🤖 AI Summary
Existing 6D pose estimation benchmarks primarily target domestic scenes or simplified, manually arranged industrial environments, failing to reflect the complex challenges—such as severe occlusion, fine-grained distractors, and multi-sensor discrepancies—encountered in real-world robotic manipulation. To address this gap, we introduce CHIP, the first multi-sensor 6D pose benchmark explicitly designed for robotic arm manipulation of chairs in authentic industrial settings. CHIP comprises 77,811 RGB-D frames with precise 6D ground truth (averaging 11,115 frames per chair) across seven real chair categories; ground truth is automatically calibrated via robot forward kinematics in unstructured, non-desktop, production-line environments. The benchmark enables evaluation of generalization across sensors, occlusion levels, and zero-prior conditions. Extensive baseline experiments reveal that state-of-the-art zero-shot methods suffer significant performance degradation in industrial contexts, confirming CHIP’s strong challenge and practical relevance.
📝 Abstract
Accurate 6D pose estimation of complex objects in 3D environments is essential for effective robotic manipulation. Yet, existing benchmarks fall short in evaluating 6D pose estimation methods under realistic industrial conditions, as most datasets focus on household objects in domestic settings, while the few available industrial datasets are limited to artificial setups with objects placed on tables. To bridge this gap, we introduce CHIP, the first dataset designed for 6D pose estimation of chairs manipulated by a robotic arm in a real-world industrial environment. CHIP includes seven distinct chairs captured using three different RGBD sensing technologies and presents unique challenges, such as distractor objects with fine-grained differences and severe occlusions caused by the robotic arm and human operators.

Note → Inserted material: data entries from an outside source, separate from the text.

(* ===== verification/Blocks.v ===== *)
(** * Attention openings by blocks of positions ([verifiable-inference/src/attn_blocks.rs])

    The positions a query attends to are cut into aligned leaves under a tree of
    nodes, each node and leaf carrying the softmax partial of its positions.  One phase
    of an attention opening opens one node: the tree and its paths, the parameters that
    keep a phase inside its byte budget, the codec of partials, their combination, and
    the weighted draw of the child the next phase opens. *)
From S2P Require Import Prelude Float Magnitude Merkle Seq Quant VerifyPoint Links Chain Attn.
From stdpp Require Import strings.
#[local] Open Scope Z_scope.

(** Bytes one phase of an attention opening may spend on cache rows or on partials. *)
Definition BLOCK_BUDGET : Z := 96 * 1024.
Definition LSE_TOL : f64 := f64_lit 1 256.
Definition PARTIAL_STEPS : f64 := f64_lit 1 4.
Definition LEAF_FLOOR : f64 := f64_lit 1 16777216.
Definition NODE_FLOOR : f64 := (f64_of_Z 2 * LEAF_FLOOR)%F.
Definition LSE_ROOT_TOL : f64 := f64_lit 1 64.
Definition ATTN_OUT_MAX : f64 := f64_of_Z 3.
Definition ATTN_OUT_SPARE : Z := 4.
Definition UNIFORM_EIGHTHS : Z := 4.

(** [LSE_ROOT_TOL] widened with the largest score, up to 176. *)
Definition root_lse_tol (m : f64) : f64 := (LSE_ROOT_TOL + f64_min (SFabs m) (f64_of_Z 176) / f64_of_Z 4096)%F.

(** ** Sizes *)

(** [while 2 * n * unit <= budget { n *= 2 }] from [n]; [None] once [fuel] doublings did not end it. *)
Fixpoint fit_loop (fuel : nat) (unit n : Z) : option Z :=
  if BLOCK_BUDGET <? wrap 64 (wrap 64 (2 * n) * unit) then Some n else
  match fuel with O => None | S fuel => fit_loop fuel unit (wrap 64 (n * 2)) end.
(** One record on the drawn state rows. *)
Definition step_record (state : list (list f64)) (rec : DeltaRecord) : res (Fail + list (list f64)) :=
  g ← decay_of rec;
  let q_norm := libm_sqrt (squares (f64_of_f32 <$> rec_q rec)) in
  let k_norm := libm_sqrt (squares (f64_of_f32 <$> rec_k rec)) in
  bail Mismatch if negb (record_sane rec q_norm k_norm);
  try_map (fun '(ri, row) => step_row rec g q_norm ri row) (zip (seqZ 0 (zlen state)) state).

(** The state after the segment against the next checkpoint. *)
Definition check_end (state : list (list f64)) : res (Fail + unit) :=
  if rs_e st - rs_c st =? rl_interval r then
    want ←? rows_at (wrap 64 (rs_s st + 1)) (re_end_rows op);
    bail Mismatch if existsb (fun '(row, w) => negb (all_close row (f32_of_f64 <$> w))) (zip state want);
    Ret (inr ())
  else
    bail Shape if negb (bool_decide (re_end_rows op = no_span));
    Ret (inr ()).

(** The segment: its records from the start state to the next checkpoint. *)
Definition check_segment : res (Fail + list DeltaRecord) :=
  recs ←? segment_records;
  _ ←? ok_or Shape (checkpoint (seq_layout ctx) (rl_slot r) h);
  state ←? start_state;
  state ←? try_fold step_record state recs;
  _ ←? check_end state;
  Ret (inr recs).

(** ** The anchor of the drawn record *)

(** Offsets of the query, key and value heads in their projections, and the width of a projection. *)
Definition offsets : list Z :=
  if kda then [wrap 64 (h * hd); wrap 64 (h * hd); wrap 64 (h * hd)]
  else [wrap 64 (rs_hk st * hd); wrap 64 (wrap 64 (nk + rs_hk st) * hd); wrap 64 (wrap 64 (wrap 64 (2 * nk) * hd) + wrap 64 (h * hd))].
Definition channels : Z := if kda then wrap 64 (nv * hd) else wrap 64 (wrap 64 (2 * nk + nv) * hd).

CHIP comprises 77,811 RGBD images annotated with ground-truth 6D poses automatically derived from the robot's kinematics, averaging 11,115 annotations per chair. We benchmark CHIP using three zero-shot 6D pose estimation methods, assessing performance across different sensor types, localization priors, and occlusion levels. Results show substantial room for improvement, highlighting the unique challenges posed by the dataset. CHIP will be publicly released.